* [Task item]
The output must reproduce each line of the data word for word.

* [Supplied information]

(** The rows of the two tables stay, in order: an appointment as it was or
    cancelled, a user with its id and phone number; rows may be added at
    the end. *)
Definition keepsRecords (w w' : World) : Prop :=
  (exists g added,
      appointments (db w') =
      (List.map g (appointments (db w)) ++ added)%list /\
      (forall a, onlyCancelled a (g a)) /\
      Forall addedBySummary added) /\
  (exists h addedUsers,
      users (db w') = (List.map h (users (db w)) ++ addedUsers)%list /\
      forall u, sameUser u (h u)).

Lemma keepsRecords_same w w' :
  appointments (db w') = appointments (db w) ->
  users (db w') = users (db w) ->
  keepsRecords w w'.
Proof.
  intros Ha Hu. split.
  - exists (fun a => a), []. rewrite Ha, map_id, app_nil_r.
    split; [reflexivity|]. split; [left; reflexivity|constructor].
  - exists (fun u => u), []. rewrite Hu, map_id, app_nil_r.
    split; [reflexivity|]. split; reflexivity.
Qed.

Lemma keepsRecords_refl w : keepsRecords w w.
Proof. apply keepsRecords_same; reflexivity. Qed.
(** A fragment that ends in [:nth-child(k)] tells [k], whatever tag and
    classes come before. *)
Lemma nthChild_inj (s1 s2 : string) (k1 k2 : nat) :
  s1 +:+ ":nth-child(" +:+ ofNat k1 +:+ ")"
  = s2 +:+ ":nth-child(" +:+ ofNat k2 +:+ ")" ->
  k1 = k2.
Proof.
  intros H. apply (f_equal list_ascii_of_string) in H.
  rewrite !chars_app in H. apply (f_equal (@rev ascii)) in H.
  rewrite !rev_app_distr in H. simpl in H.
  rewrite <- !app_assoc in H. simpl in H. inversion H as [H'].
  apply numeral_until_paren in H'.
  - apply (f_equal (@rev ascii)) in H'. rewrite !rev_involutive in H'.
    apply chars_inj in H'. now apply pretty_nat_inj in H'.
  - apply Forall_rev, ofNat_notParen.
  - apply Forall_rev, ofNat_notParen.
Qed.

(** The joined path of [parts] and a last fragment opens with a string
    that [parts] fixes. *)
Lemma join_snoc (sep : string) (parts : list string) :
  exists pre, forall f, join sep (parts ++ [f]) = pre +:+ f.
Proof.
  unfold join. induction parts as [|p parts [pre IH]].
  - exists "". intros f. simpl. now rewrite append_nil_l.
  - exists (p +:+ sep +:+ pre). intros f.
    specialize (IH f). simpl app.
    destruct (parts ++ [f]) as [|q l] eqn:E.
    + now destruct parts.
    + change (String.concat sep (p :: q :: l))
        with (p +:+ sep +:+ String.concat sep (q :: l)).
      rewrite IH. now rewrite !append_assoc.
Qed.

(** X16.  Two children of one parent, neither with an id, never get the
    same selector: where the script returns a selector for one of them,
    it does not return it for the other; their paths agree up to the
    last fragment, and there the [:nth-child] index tells them apart,
    whatever their tags and classes are. *)
Theorem sibling_selectors_differ (e1 e2 : Element) :
  parentNode e1 = parentNode e2 ->
  parentNode e1 <> JNull ->
  indexOf (position e1) <> indexOf (position e2) ->
  truthy (id e1) = false ->
  truthy (id e2) = false ->
  generateCssSelector (JElement e1) <> TypeError ->
  generateCssSelector (JElement e1) <> generateCssSelector (JElement e2).
Proof.
  intros Hp Hn Hi H1 H2 Hr.
  rewrite (generateCssSelector_path e1 H1) in *.
  rewrite (generateCssSelector_path e2 H2).
  destruct (htmlClasses e1); [|now contradiction Hr].
  destruct (htmlClasses e2); [|discriminate].
  intros E. inversion E as [E']. clear E. unfold specPath in E'.
  assert (ancestors (position e1) = ancestors (position e2)
          /\ siblingLength (position e1) = siblingLength (position e2)
          /\ 1 < siblingLength (position e1)) as (Ha & Hl & Hgt).
  { unfold parentNode in *.
    destruct (position e1) as [| b1 a1 | b1 a1 n1 i1 c1 up1];
      destruct (position e2) as [| b2 a2 | b2 a2 n2 i2 c2 up2];
      try discriminate Hp; try (now contradiction Hn); simpl in *.
    - inversion Hp as [Hc]. apply (f_equal (@length Tree)) in Hc.
      rewrite !length_app in Hc. simpl in Hc. repeat split; lia.
    - inversion Hp as [[Hnn Hii Hcc Hc Hup]].
      apply (f_equal (@length Tree)) in Hc.
      rewrite !length_app in Hc. simpl in Hc. repeat split; lia. }
  rewrite <- Ha in E'.
  set (anc := ancestors (position e1)) in E'.
  rewrite !(app_assoc (idPrefix anc)) in E'.
  destruct (join_snoc " > " (idPrefix anc ++ rev (map ancFragment (belowId anc))))
    as [pre Hpre].
  rewrite !Hpre in E'. apply append_inv_head in E'.
  unfold specFragment, nthChildSuffix in E'. rewrite <- Hl in E'.
  apply Nat.ltb_lt in Hgt. rewrite Hgt in E'.
  rewrite <- !(append_assoc (toLowerCase _) (classSuffix _)) in E'.
  apply nthChild_inj in E'. lia.
Qed.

* [Final answer]
(** The rows of the two tables stay, in order: an appointment as it was or
    cancelled, a user with its id and phone number; rows may be added at
    the end. *)
Definition keepsRecords (w w' : World) : Prop :=
  (exists g added,
      appointments (db w') =
      (List.map g (appointments (db w)) ++ added)%list /\
      (forall a, onlyCancelled a (g a)) /\
      Forall addedBySummary added) /\
  (exists h addedUsers,
      users (db w') = (List.map h (users (db w)) ++ addedUsers)%list /\
      forall u, sameUser u (h u)).

Lemma keepsRecords_same w w' :
  appointments (db w') = appointments (db w) ->
  users (db w') = users (db w) ->
  keepsRecords w w'.
Proof.
  intros Ha Hu. split.
  - exists (fun a => a), []. rewrite Ha, map_id, app_nil_r.
    split; [reflexivity|]. split; [left; reflexivity|constructor].
  - exists (fun u => u), []. rewrite Hu, map_id, app_nil_r.
    split; [reflexivity|]. split; reflexivity.
Qed.

Lemma keepsRecords_refl w : keepsRecords w w.
Proof. apply keepsRecords_same; reflexivity. Qed.
(** A fragment that ends in [:nth-child(k)] tells [k], whatever tag and
    classes come before. *)
Lemma nthChild_inj (s1 s2 : string) (k1 k2 : nat) :
  s1 +:+ ":nth-child(" +:+ ofNat k1 +:+ ")"
  = s2 +:+ ":nth-child(" +:+ ofNat k2 +:+ ")" ->
  k1 = k2.
Proof.
  intros H. apply (f_equal list_ascii_of_string) in H.
  rewrite !chars_app in H. apply (f_equal (@rev ascii)) in H.
  rewrite !rev_app_distr in H. simpl in H.
  rewrite <- !app_assoc in H. simpl in H. inversion H as [H'].
  apply numeral_until_paren in H'.
  - apply (f_equal (@rev ascii)) in H'. rewrite !rev_involutive in H'.
    apply chars_inj in H'. now apply pretty_nat_inj in H'.
  - apply Forall_rev, ofNat_notParen.
  - apply Forall_rev, ofNat_notParen.
Qed.

(** The joined path of [parts] and a last fragment opens with a string
    that [parts] fixes. *)
Lemma join_snoc (sep : string) (parts : list string) :
  exists pre, forall f, join sep (parts ++ [f]) = pre +:+ f.
Proof.
  unfold join. induction parts as [|p parts [pre IH]].
  - exists "". intros f. simpl. now rewrite append_nil_l.
  - exists (p +:+ sep +:+ pre). intros f.
    specialize (IH f). simpl app.
    destruct (parts ++ [f]) as [|q l] eqn:E.
    + now destruct parts.
    + change (String.concat sep (p :: q :: l))
        with (p +:+ sep +:+ String.concat sep (q :: l)).
      rewrite IH. now rewrite !append_assoc.
Qed.

(** X16.  Two children of one parent, neither with an id, never get the
    same selector: where the script returns a selector for one of them,
    it does not return it for the other; their paths agree up to the
    last fragment, and there the [:nth-child] index tells them apart,
    whatever their tags and classes are. *)
Theorem sibling_selectors_differ (e1 e2 : Element) :
  parentNode e1 = parentNode e2 ->
  parentNode e1 <> JNull ->
  indexOf (position e1) <> indexOf (position e2) ->
  truthy (id e1) = false ->
  truthy (id e2) = false ->
  generateCssSelector (JElement e1) <> TypeError ->
  generateCssSelector (JElement e1) <> generateCssSelector (JElement e2).
Proof.
  intros Hp Hn Hi H1 H2 Hr.
  rewrite (generateCssSelector_path e1 H1) in *.
  rewrite (generateCssSelector_path e2 H2).
  destruct (htmlClasses e1); [|now contradiction Hr].
  destruct (htmlClasses e2); [|discriminate].
  intros E. inversion E as [E']. clear E. unfold specPath in E'.
  assert (ancestors (position e1) = ancestors (position e2)
          /\ siblingLength (position e1) = siblingLength (position e2)
          /\ 1 < siblingLength (position e1)) as (Ha & Hl & Hgt).
  { unfold parentNode in *.
    destruct (position e1) as [| b1 a1 | b1 a1 n1 i1 c1 up1];
      destruct (position e2) as [| b2 a2 | b2 a2 n2 i2 c2 up2];
      try discriminate Hp; try (now contradiction Hn); simpl in *.
    - inversion Hp as [Hc]. apply (f_equal (@length Tree)) in Hc.
      rewrite !length_app in Hc. simpl in Hc. repeat split; lia.
    - inversion Hp as [[Hnn Hii Hcc Hc Hup]].
      apply (f_equal (@length Tree)) in Hc.
      rewrite !length_app in Hc. simpl in Hc. repeat split; lia. }
  rewrite <- Ha in E'.
  set (anc := ancestors (position e1)) in E'.
  rewrite !(app_assoc (idPrefix anc)) in E'.
  destruct (join_snoc " > " (idPrefix anc ++ rev (map ancFragment (belowId anc))))
    as [pre Hpre].
  rewrite !Hpre in E'. apply append_inv_head in E'.
  unfold specFragment, nthChildSuffix in E'. rewrite <- Hl in E'.
  apply Nat.ltb_lt in Hgt. rewrite Hgt in E'.
  rewrite <- !(append_assoc (toLowerCase _) (classSuffix _)) in E'.
  apply nthChild_inj in E'. lia.
Qed.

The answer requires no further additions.